Si le vice de la tradition naît toujours du défaut de la parole il s'ensuit que la première origine de l'erreur est en même temps une confusion dans les langues. L'altération de l'Idée, chez ceux qui la possèdent, peut concourir à troubler le langage; mais le langage altéré est la cause de la corruption de la tradition. Il faut distinguer les auteurs de l'erreur de ses partisans, c'est-à-dire ceux qui introduiduisent la fausse tradition de ceux qui la reçoivent. Les premiers, c'est-à-dire les hérésiarques, vicient plus ou moins, et volontairement, l'Idée qu'ils ont reçue d'un enseignement sincère et authentique; et par là ils corrompent le langage en défigurant et gâtant les formules déterminatives des concepts idéaux.

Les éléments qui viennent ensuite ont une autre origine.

(* ===== verification/Startup.v ===== *)
(** * System initialization ([bootstrap.py])

    [create_runtime], [create_registry] and [create_authorization_service]
    choose a class from the settings; [initialize_system] uses the objects it
    is given or creates them, loads the configured panels and seeds the root
    operator. An object of one of two classes is a sum, whose methods
    dispatch on the class. The tables of the database are those the stores
    of its backends use. *)
From Stdlib Require Import ZArith Ascii String.
From S2P Require Import Prelude Values Authority Models Graph PanelValidator Artifacts.
From S2P Require Import RuntimeService MemoryRuntime Registry Sql PostgresRegistry Pydantic.
From S2P Require Import PostgresRuntime Auth Catalog PostgresAuth Loader Bootstrap Config.
Open Scope string_scope.
Open Scope list_scope.

(** ** Dynamic dispatch *)
Definition dispatch {S T A} (m : M S A) (m' : M T A) : M (S + T) A := fun s =>
  match s.1 with
  | inl x => let '(r, (x', e)) := m (x, s.2) in (r, (inl x', e))
  | inr y => let '(r, (y', e)) := m' (y, s.2) in (r, (inr y', e))
  end.

Lemma wp_dispatch {S T A} (m : M S A) (m' : M T A) (Q : res A -> (S + T) * Env -> Prop) s :
  match s.1 with
  | inl x => wp m (fun r s' => Q r (inl s'.1, s'.2)) (x, s.2)
  | inr y => wp m' (fun r s' => Q r (inr s'.1, s'.2)) (y, s.2)
  end -> wp (dispatch m m') Q s.
Proof.
  destruct s as [[x|y] e]; unfold wp, dispatch; cbn;
    [destruct (m (x, e)) as [r [x' e']] | destruct (m' (y, e)) as [r [y' e']]]; done.
Qed.

(** The class of an object is known before its methods are looked up. *)
#[export] Hint Mode CardRuntime ! : typeclass_instances.
#[export] Hint Mode PatchPanelRegistry ! : typeclass_instances.
#[export] Hint Mode AuthorizationRepository ! : typeclass_instances.

#[export] Instance any_runtime {S T} `{CardRuntime S} `{CardRuntime T} : CardRuntime (S + T) := {|
  rt_register_patch_panel pp := dispatch (rt_register_patch_panel pp) (rt_register_patch_panel pp);
  rt_list_patch_panels := dispatch rt_list_patch_panels rt_list_patch_panels;
  rt_create_card i p m k := dispatch (rt_create_card i p m k) (rt_create_card i p m k);
  rt_list_cards := dispatch rt_list_cards rt_list_cards;
  rt_get_card i := dispatch (rt_get_card i) (rt_get_card i);
  rt_get_lease i := dispatch (rt_get_lease i) (rt_get_lease i);
  rt_list_leases := dispatch rt_list_leases rt_list_leases;
  rt_claim_card p w n k := dispatch (rt_claim_card p w n k) (rt_claim_card p w n k);
  rt_submit_artifact i p l k := dispatch (rt_submit_artifact i p l k) (rt_submit_artifact i p l k);
  rt_renew_lease i n k := dispatch (rt_renew_lease i n k) (rt_renew_lease i n k);
  rt_release_lease i a k := dispatch (rt_release_lease i a k) (rt_release_lease i a k);
  rt_expire_leases := dispatch rt_expire_leases rt_expire_leases;
  rt_validate_card i v b r o p k := dispatch (rt_validate_card i v b r o p k) (rt_validate_card i v b r o p k);
  rt_move_card i b a r k := dispatch (rt_move_card i b a r k) (rt_move_card i b a r k);
  rt_card_history i := dispatch (rt_card_history i) (rt_card_history i);
  rt_record_event i t a p k := dispatch (rt_record_event i t a p k) (rt_record_event i t a p k);
|}.

#[export] Instance any_registry {S T} `{PatchPanelRegistry S} `{PatchPanelRegistry T} :
    PatchPanelRegistry (S + T) := {|
  rg_register e := dispatch (rg_register e) (rg_register e);
  rg_get i := dispatch (rg_get i) (rg_get i);
  rg_search f := dispatch (rg_search f) (rg_search f);
  rg_update_metadata i m := dispatch (rg_update_metadata i m) (rg_update_metadata i m);
  rg_archive i := dispatch (rg_archive i) (rg_archive i);
  rg_supersede i j := dispatch (rg_supersede i j) (rg_supersede i j);
|}.

#[export] Instance any_repository {S T} `{AuthorizationRepository S} `{AuthorizationRepository T} :
    AuthorizationRepository (S + T) := {|
  ar_get_participant i := dispatch (ar_get_participant i) (ar_get_participant i);
  ar_list_participants := dispatch ar_list_participants ar_list_participants;
  ar_upsert_participant p := dispatch (ar_upsert_participant p) (ar_upsert_participant p);
  ar_add_role_assignment a := dispatch (ar_add_role_assignment a) (ar_add_role_assignment a);
  ar_list_role_assignments i := dispatch (ar_list_role_assignments i) (ar_list_role_assignments i);
  ar_add_permission_grant g := dispatch (ar_add_permission_grant g) (ar_add_permission_grant g);
  ar_list_permission_grants i := dispatch (ar_list_permission_grants i) (ar_list_permission_grants i);
  ar_record_audit_event ev := dispatch (ar_record_audit_event ev) (ar_record_audit_event ev);
|}.

(** ** Creation *)
Section startup.
Context `{Oracle} `{Networkx} `{Pydantic} `{Sql} `{Files}.

Definition AnyRuntime : Type := Runtime + PgRuntime.
Definition AnyRegistry : Type := RegistryState + PgRegistry.
Definition AnyRepository : Type := AuthState + PgAuth.

(** What the database at [settings.database_url] holds. *)
Record Database : Type := mkDatabase {
  db_runtime : PgRuntime;
  db_registry : PgRegistry;
  db_authority : PgAuth;
}.

Definition create_runtime (settings : Settings) (db : Database) : AnyRuntime :=
  if bool_decide (runtime_backend settings = "postgres") then inr (db_runtime db)
  else inl empty_runtime.

Definition create_registry (settings : Settings) (db : Database) : AnyRegistry :=
  if bool_decide (registry_backend settings = "postgres") then inr (db_registry db) else inl [].

Definition create_authorization_service {S} (settings : Settings) (db : Database) :
    M S AnyRepository :=
  if bool_decide (authorization_repository settings = "postgres") then mret (inr (db_authority db))
  else if development_authority_enabled settings then
    repository ← seed_development_authority (development_participant_id settings)
                   (Some development_global);
    mret (inl repository)
  else mret (inl empty_auth_state).

(** ** Initialization *)
Record System : Type := mkSystem {
  sys_runtime : AnyRuntime;
  sys_registry : AnyRegistry;
  sys_repository : AnyRepository;
}.

(** The stores are the state. *)
Record SystemInitialization : Type := mkSystemInitialization {
  bootstrap_results : list BootstrapResult;
  si_root_participant_id : string;
}.

Definition on_stores {A} (m : M (AnyRuntime * AnyRegistry) A) : M System A :=
  zoom (fun w => (sys_runtime w, sys_registry w))
    (fun s w => mkSystem s.1 s.2 (sys_repository w)) m.
Definition on_repository {A} (m : M AnyRepository A) : M System A :=
  zoom sys_repository (fun r w => mkSystem (sys_runtime w) (sys_registry w) r) m.

(** The rest of [initialize_system], once there are objects. *)
Definition load_system (settings : Settings) : M System SystemInitialization :=
  results ← on_stores (bootstrap (system_patch_panel_paths settings));
  _ ← on_repository (seed_root_operator (root_participant_id settings));
  mret (mkSystemInitialization results (root_participant_id settings)).

Definition resolve_auth_service (settings : Settings) (db : Database)
    (auth_service : option AnyRepository) : M System () :=
  resolved_auth_service ←
    match auth_service with
    | Some a => mret a
    | None => create_authorization_service settings db
    end;
  modify (fun w => mkSystem (sys_runtime w) (sys_registry w) resolved_auth_service).

(** [settings] are given; [get_settings()] is the default of the caller. *)
Definition initialize_system (settings : Settings) (db : Database)
    (runtime : option AnyRuntime) (registry : option AnyRegistry)
    (auth_service : option AnyRepository) (e : Env) : res SystemInitialization * (System * Env) :=
  (_ ← resolve_auth_service settings db auth_service; load_system settings)
    (mkSystem (default (create_runtime settings db) runtime)
       (default (create_registry settings db) registry) (inl empty_auth_state), e).

(** The database after the stores of [w] were used. *)
Definition persisted (db : Database) (w : System) : Database :=
  mkDatabase
    (match sys_runtime w with inl _ => db_runtime db | inr t => t end)
    (match sys_registry w with inl _ => db_registry db | inr t => t end)
    (match sys_repository w with inl _ => db_authority db | inr t => t end).
End startup.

Les seconds, c'est-à-dire les hérétiques, étendant cette dénomination même aux partisans dégénérés de la raison, tirent d'une expression déjà impropre des concepts faux ou inexacts, et pressés par la force de la logique, selon la coutume de ceux qui se jettent dans l'erreur, ils s'écartent beaucoup plus encore de la vérité dans leurs paroles et leurs sentiments. De toute manière, la fausse tradition dérive de l'altération de la parole, qui est le moyen communicatif par lequel les croyances se transmettent de génération en géné

ration.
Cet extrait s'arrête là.